It usually starts with stupid.
You know how you're trying to make connections, but you just can't, and you know that you're trying to say something, but you can't quite say it, or you aren't sure what it was in the first place...and someone looks at you funny.
That's my migraine aura--which is confusing in and of itself, because it is also just a normal part of who I am, so it doesn't necessarily mean I'm about to get a splitting headache--sometimes it just means I'm my crazy-loopy self.
As the stupid progresses, sometimes my eyes join in the game, and start sparkin'. I can see the little pulsing blood vessels or whatever they are dancing around, and a fun little flickering light show. This is about the time that I start stepping on little girls, who are everywhere. They sense a disturbance in the force, and come to me for random conversation and chaos.
The sharp pain in the left side of my head begins to grow. I'm pretty sure my eyeball is about to pop out.

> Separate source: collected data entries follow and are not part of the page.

(** ** etcd *)

(** [addServerIntoEtcd] puts a description, the end of a lease deletes it. *)
Inductive change := Put (sv : Server) | Deleted (sv : Server).
Definition about (ch : change) : Server := match ch with Put sv | Deleted sv => sv end.

Definition store_change (m : gmap string Server) (ch : change) : gmap string Server :=
  match ch with Put sv => <[ID sv := sv]> m | Deleted sv => delete (ID sv) m end.
Definition replay (log : list change) : gmap string Server := foldl store_change ∅ log.

(** Names that can be part of a key, and text that JSON carries. *)
Definition named (sv : Server) : Prop :=
  str_contains sep (ID sv) = false /\ str_contains sep (Type_ sv) = false /\ plain_server sv.

Lemma replay_snoc log ch : replay (log ++ [ch]) = store_change (replay log) ch.
Proof. unfold replay. by rewrite foldl_app. Qed.

Lemma replay_ids m log id sv : (forall id sv, m !! id = Some sv -> ID sv = id) ->
  foldl store_change m log !! id = Some sv -> ID sv = id.
Proof.
  revert m. induction log as [|ch log IH]; intros m Hm; cbn; [by apply Hm|]. apply IH.
  intros k y. destruct ch; cbn; [rewrite lookup_insert_Some|rewrite lookup_delete_Some]; naive_solver.
Qed.

Lemma replay_id log id sv : replay log !! id = Some sv -> ID sv = id.
Proof. apply replay_ids. intros k y. by rewrite lookup_empty. Qed.

(** ** Presence: whether an id is in a registry *)

Definition present (m : gmap string Server) (id : string) : bool := bool_decide (is_Some (m !! id)).

Lemma present_Some m id sv : m !! id = Some sv -> present m id = true.
Proof. intros H. unfold present. rewrite H. by apply bool_decide_eq_true_2. Qed.
Lemma present_None m id : m !! id = None -> present m id = false.
Proof. intros H. unfold present. rewrite H. apply bool_decide_eq_false_2. by intros []. Qed.
Lemma present_true m id : present m id = true -> exists sv, m !! id = Some sv.
Proof. unfold present. intros [sv Hsv]%bool_decide_eq_true. by exists sv. Qed.

(** What a change, and a sequence of changes, does to the presence of an id. *)
Definition mark (id : string) (b : bool) (ch : change) : bool :=
  if decide (ID (about ch) = id) then match ch with Put _ => true | Deleted _ => false end else b.
Definition marks (id : string) (l : list change) (b : bool) : bool := foldl (mark id) b l.

Lemma marks_app id l l' b : marks id (l ++ l') b = marks id l' (marks id l b).
Proof. apply foldl_app. Qed.

Lemma mark_store m ch id : mark id (present m id) ch = present (store_change m ch) id.
Proof.
  unfold mark. destruct ch as [sv|sv]; cbn [about store_change]; destruct (decide (ID sv = id)) as [<-|Hne].
  - symmetry. eapply present_Some, lookup_insert_eq.
  - unfold present. by rewrite lookup_insert_ne.
  - symmetry. apply present_None, lookup_delete_eq.
  - unfold present. by rewrite lookup_delete_ne.
Qed.

Lemma marks_store m l id : marks id l (present m id) = present (foldl store_change m l) id.
Proof.
  revert m. induction l as [|ch l IH]; intros m; [done|].
  unfold marks in *. cbn. by rewrite mark_store, IH.
Qed.

(** A sequence of changes that does not touch an id leaves it; any other one
    decides by itself. *)
Definition untouched (id : string) (l : list change) : Prop := Forall (fun ch => ID (about ch) <> id) l.

Lemma marks_untouched id l b : untouched id l -> marks id l b = b.
Proof.
  unfold marks. intros H. revert b. induction H as [|ch l Hch _ IH]; intros b; [done|]. cbn.
  unfold mark at 2. by rewrite decide_False, IH.
Qed.

Lemma marks_touched id l b b' : ~ untouched id l -> marks id l b = marks id l b'.
Proof.
  unfold untouched. intros H. revert b b'. induction l as [|ch l IH]; intros b b'; [by destruct H|].
  unfold marks in *. cbn. unfold mark at 2 4. destruct (decide (ID (about ch) = id)) as [E|E]; [done|].
  apply IH. intros Hl. by apply H, Forall_cons.
Qed.

(** ** Pieces of the history *)

Definition seg (i j : nat) (log : list change) : list change := drop i (take j log).

Lemma seg_split i k j log : (i <= k <= j)%nat -> seg i j log = seg i k log ++ seg k j log.
Proof.
  intros H. unfold seg. rewrite <-(take_drop k (take j log)) at 1. rewrite drop_app, take_take.
  rewrite (Nat.min_l k j) by lia. f_equal. rewrite length_take.
  destruct (decide (k <= length log)%nat).
  - by rewrite Nat.min_l, (proj2 (Nat.sub_0_le i k)) by lia.
  - rewrite (drop_ge (take j log) k) by (rewrite length_take; lia). apply drop_nil.
Qed.

Lemma replay_seg i j log : (i <= j)%nat ->
  replay (take j log) = foldl store_change (replay (take i log)) (seg i j log).
Proof.
  intros H. unfold replay, seg. rewrite <-foldl_app. f_equal.
  rewrite <-(take_drop i (take j log)) at 1. by rewrite take_take, (Nat.min_l i j).
Qed.

Lemma marks_seg id i j log : (i <= j)%nat ->
  marks id (seg i j log) (present (replay (take i log)) id) = present (replay (take j log)) id.
Proof. intros H. by rewrite marks_store, <-replay_seg. Qed.

Lemma take_app_old (log : list change) l n : (n <= length log)%nat -> take n (log ++ l) = take n log.
Proof. intros H. by rewrite take_app_le. Qed.

Lemma seg_app i j log l : (j <= length log)%nat -> seg i j (log ++ l) = seg i j log.
Proof. intros H. unfold seg. by rewrite take_app_old. Qed.

Lemma seg_cons i j log ch : (i < j <= length log)%nat -> log !! i = Some ch ->
  seg i j log = ch :: seg (S i) j log.
Proof. intros H Hi. unfold seg. apply drop_S. rewrite lookup_take_lt by lia. done. Qed.

Lemma seg_nil i lg : seg i i lg = [].
Proof. unfold seg. apply drop_ge. rewrite length_take. lia. Qed.

Lemma replay_S i log ch : log !! i = Some ch ->
  replay (take (S i) log) = store_change (replay (take i log)) ch.
Proof. intros H. rewrite (take_S_r _ _ ch) by done. apply replay_snoc. Qed.

(** A description that has been in etcd, and ids under which only one has. *)
Definition registered (lg : list change) (sv : Server) : Prop :=
  exists q, (q <= length lg)%nat /\ replay (take q lg) !! ID sv = Some sv.
Definition unreplaced (lg : list change) (id : string) : Prop :=
  forall sv sv', registered lg sv -> registered lg sv' -> ID sv = id -> ID sv' = id -> sv = sv'.

Lemma registered_now lg id sv : replay lg !! id = Some sv -> registered lg sv.
Proof.
  intros H. exists (length lg). split; [done|]. rewrite firstn_all, (replay_id _ _ _ H). done.
Qed.

Lemma registered_app lg l sv : registered lg sv -> registered (lg ++ l) sv.
Proof.
  intros (q & Hq & Hs). exists q. rewrite length_app, take_app_old by done. split; [lia|done].
Qed.

(** ** The nodes *)

Section Nodes.
Context `{JL : ServerJsonLaws}.

(** The type a server of an id is configured with. *)
Variable kind : string -> string.

(** A change that may come next: a server that keeps the type of its id puts
    its description, the first one or another, and what is there is
    deleted. *)
Definition proper (sv : Server) : Prop := named sv /\ Type_ sv = kind (ID sv).
Definition allowed (m : gmap string Server) (ch : change) : Prop :=
  proper (about ch) /\
  match ch with Put _ => True | Deleted sv => m !! ID sv = Some sv end.

(** What a watch sends for a change. *)
Definition event_of (ch : change) : Event :=
  match ch with
  | Put sv => mkEvent EventTypePut (mkKV (getKey (ID sv) (Type_ sv)) (Some (AsJSONString sv)))
  | Deleted sv => mkEvent EventTypeDelete (mkKV (getKey (ID sv) (Type_ sv)) None)
  end.

(** What a change does to the entry a node has of an id. *)
Definition entry (vis : Server -> bool) (id : string) (x : option Server) (ch : change) : option Server :=
  if vis (about ch) && bool_decide (ID (about ch) = id)
  then match ch with Put sv => Some (default sv x) | Deleted _ => None end
  else x.
(** C33: a server leaves etcd only when it is due: a step after which the
    description registered under an id is no longer registered is the end of
    the lease that its own node got and that the node has not kept alive for
    the time to live, or the revocation of that lease by the node as it shuts
    down, or a process that was configured with the same id puts its own
    description there; in particular the end of a lease that was replaced by
    a renewal takes nothing away. *)
Theorem leaves_only_when_due (s s' : timed) (id : string) (sv : Server) :
  rtc tstep tstart s -> tstep s s' ->
  replay (log (clus s)) !! id = Some sv -> replay (log (clus s')) !! id <> Some sv ->
  (exists i n l L, nodes (clus s) !! i = Some n /\ server (nd n) = sv /\ attached s !! id = Some l /\
    leases s !! l = Some L /\ owners s !! l = Some i /\ replay (log (clus s')) !! id = None /\
    (refreshed L + ttl L <= now s \/
     dead s !! i = None /\ leaseID (nd n) = l /\ stopLeaseChan_closed (nd n) = false /\
     exists n', nodes (clus s') !! i = Some n' /\ stopLeaseChan_closed (nd n') = true)) \/
  (exists j m, alive s j m /\ ID (server (nd m)) = id /\ replay (log (clus s')) !! id = Some (server (nd m)) /\
    attached s' !! id = Some (leaseID (nd m)) /\ owners s' !! leaseID (nd m) = Some j).
Proof.
  intros Hr Hs Hsv Hgone. pose proof (reachable_timed s Hr) as Hok.
  pose proof (reachable_timed s' ltac:(by eapply rtc_r)) as Hok'.
  destruct (ok_registered s Hok id sv Hsv) as (i & cf & l & L & Hp & Ha & HL & Ho).
  destruct (profile_inv s i sv cf Hp) as (n & Hi & Hn & _).
  destruct Hs as [| |s j m a y k Hal Hreg Hna Hat Hput| | |s k K HK Hdue|s j m s' answer [Hj Hdead] Hrev| | | | |];
    try done.
  - right. destruct (put_key s j m a y k id sv Hok Hal Hreg Hna Hat Hput Hsv Hgone) as (-> & -> & Hid & Hk0 & Hk).
    exists j, m. cbn. rewrite replay_snoc. cbn. rewrite decide_False, <-Hid, !lookup_insert_eq by done. done.
  - left. exists i, n, l, L. destruct (dropped s k id sv Hok Hsv Hgone) as [Hk Hnone].
    split_and!; [done..|]. left. congruence.
  - left. pose proof (ok_revokes s j m s' Hok (conj Hj Hdead) Hrev) as Hokn.
    destruct (dropped (with_node s j (mkNode s' (pos m) (synced_at m))) (leaseID (nd m)) id sv Hokn Hsv Hgone) as [Hk Hnone].
    cbn in Hk. rewrite Ha in Hk. injection Hk as ->.
    destruct (ok_recorded s Hok j _ (recorded_node s j m Hj)) as [H0|Ho'];
      [by rewrite H0, (ok_zero s Hok) in Ho|]. simplify_eq.
    destruct (revoke_returns _ _ _ _ Hrev (revoke_answer_no_panic _ _)) as [Hopen ->].
    eexists _, _, _, L. split_and!; [done..|]. right. split_and!; [done..|]. eexists.
    split; [cbn; apply list_lookup_insert_eq; by eapply lookup_lt_Some|reflexivity].
Qed.
(** The program counters: a submission goes on with its task, the cleaner
    and the caller of [Stop] go on. *)
Lemma inv_set_sub s i u u' :
  inv s -> subs s !! i = Some u -> sub_task u' = sub_task u -> sub_ok s u' ->
  (forall t n, u' <> SStore t n) -> inv (set_sub i u' s).
Proof.
  intros [H1 H2 H3 H4 H5 H6 H7 H8 H9] Hu Ht Hok Hns. split; cbn; [done..| | |done|done| |done].
  - intros j v. rewrite lookup_insert_Some. intros [[<- <-]|[_ Hv]]; [|by apply H4].
    split; [|done]. rewrite Ht. by apply (H4 i u).
  - intros j1 j2 t v n. rewrite !lookup_insert_Some. naive_solver.
  - intros k. destruct (H8 k) as (l & Hl1 & Hl2). exists l. split; [done|].
    by apply (pending_set_sub s i u).
Qed.

Lemma inv_set_cleaner s c : inv s -> cleaner_ok s c -> inv (set_cleaner c s).
Proof. intros [] Hc. by split. Qed.

Lemma inv_set_stopper s c : inv s -> stopper_ok s c -> inv (set_stopper c s).
Proof. intros [] Hc. by split. Qed.

Lemma inv_crash s p : inv s -> p <> SendOnClosed -> inv (crash p s).
Proof. intros [] Hp. split; try done. cbn. congruence. Qed.

Lemma of_key_snoc s k l t :
  of_key s k (l ++ [t]) = of_key s k l ++ (if decide (key s t = k) then [t] else []).
Proof. unfold of_key. by rewrite filter_app. Qed.

(** One dispatcher submits for a key. *)
Lemma one_submission s i j u v :
  inv s -> partitioned s -> subs s !! i = Some u -> subs s !! j = Some v ->
  key s (sub_task u) = key s (sub_task v) -> i = j /\ u = v.
Proof.
  intros Hi Hp Hu Hv Hk. assert (i = j) as ->; [|by rewrite Hu in Hv; simplify_eq].
  eapply Hp; [apply (i_sub _ Hi _ _ Hu)|apply (i_sub _ Hi _ _ Hv)|done].
Qed.

Lemma inv_call s i t :
  inv s -> partitioned (log_call i t s) -> subs s !! i = None ->
  inv (set_sub i (SLoad t) (log_call i t s)).
Proof.
  intros Hi Hp Hn. pose proof Hi as [H1 H2 H3 H4 H5 H6 H7 H8 H9].
  split; cbn; [done..| | |done|done| |done].
  - intros j v. rewrite lookup_insert_Some, elem_of_app. intros [[<- <-]|[_ Hv]].
    + split; [right; by left|done].
    + destruct (H4 _ _ Hv). auto.
  - intros j1 j2 u v n. rewrite !lookup_insert_Some. naive_solver.
  - intros k. destruct (H8 k) as (l & Hl1 & Hl2). rewrite fmap_app. cbn.
    change (of_key _ k) with (of_key s k). rewrite of_key_snoc, Hl1. case_decide as Hk.
    + exists [t]. split; [|exists i, (SLoad t); cbn; by rewrite lookup_insert_eq].
      destruct l as [|t' [|]]; [by rewrite app_nil_r, app_assoc| |done].
      destruct Hl2 as (j & v & Hj & <- & Hk'). assert (j = i) as ->; [|congruence].
      eapply (Hp j i (sub_task v) t); [| |by transitivity k]; cbn; apply elem_of_app.
      * left. by apply H4.
      * right. by left.
    + exists l. split; [by rewrite app_nil_r|].
      destruct l as [|t' [|]]; cbn in *; [| |done].
      * intros j v. rewrite lookup_insert_Some. intros [[<- <-]|[_ Hv]]; [done|]. by eapply Hl2.
      * destruct Hl2 as (j & v & Hj & Ht & Hk'). exists j, v.
        rewrite lookup_insert_ne by congruence. done.
Qed.

Lemma lookup_new (l : list WorkerQueue) q m x :
  (l ++ [q]) !! m = Some x -> l !! m = Some x \/ (m = length l /\ x = q).
Proof.
  intros H. apply lookup_app_Some in H as [?|[? H]]; [auto|]. right.
  apply list_lookup_singleton_Some in H as [? <-]. split; [lia|done].
Qed.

(If I'm not too far into stupid at this point, I take an Imitrex; some vascular pill that usually stops the migraine in a few hours. Then I try to figure out what to take for the pain; usually a combination of Advil or Aleve and Extra Strength Tylenol. Sometimes I forget this important step and lay down somewhere. Then I lay there until I can talk myself into getting up to take the stuff. The Imitrex helps a lot, and where I used to know that I was down for at least 24 hours, now I know I'll be mostly functional in about 2.) I drink a ton of water, Gatoraid and sometimes a Dr. Pepper.
It's unbearably bright and yet dark and foggy at this point, and I start to panic a little as I realize that I can't do whatever it was on my list that seemed pretty important earlier in the day. Also, a short snippet of annoying song usually repeats itself in my head over and over, or a word. Pretorius. Pretorious. Pretorious. Pretorious. Where's the Caboose? Pretorious.
People are climbing on me. Putting their little hands down my shirt, and trying to communicate with me, crawling over me again and again, or asking me questions that I can't understand, random, annoying questions that are difficult to process pretorious and need more than just a yes or no just really to hijack my brain and make me crazier than I already am pretorious. Pretorious, pretorious, pretorious...They flick the light on and off and if there is a flashlight handy, they start waving light around. Swirling, overstimulating pretorious.
I start to feel irritable. What the heck does pretorious mean? I need to look that up when I feel better. Someone comes in and flips on the light. I panic--Where's the Caboose? (She's laying beside me, asleep.) OK. Pretorious.
Little K, "Hey, Mom! Dow sawt not kink!"
"Dow sawt not kink! Like we learned in church."
Huh? Are you trying to say, "Thou shalt not...something?"
"Yeah. You know, KINK like kink the hose. Heavenly Father doesn't want us to do that."
The left side of my head! Ow, ow, owwie, ow, ow!
Then, eventually I'm able to accomplish a dark room, a wet washcloth, and quiet. As the headache fades, I am left with my old friend, exhaustion.
Also, sometimes the Imitrex wipes out the headache, but not the fuzzy brain. Better than nothing, I guess. Makes me more interesting as a mother, probably.
Usually when I write about something, it makes it funny and bearable. Not today, I guess. I had 4 or 5 migraines last week. The one last night was so severe that I finally took some narcotics to wipe it out (on top of the 2 Aleve, 2 Extra-Strength Tylenol and the Imitrex. Took a long time to get on top of that one.)
No worries, though. I feel great today. Hopefully, last week was a fluke; for a long time I've just been having 3-4 a month. That is a lot more do-able.
My goal for this week is to shampoo the upstairs carpets.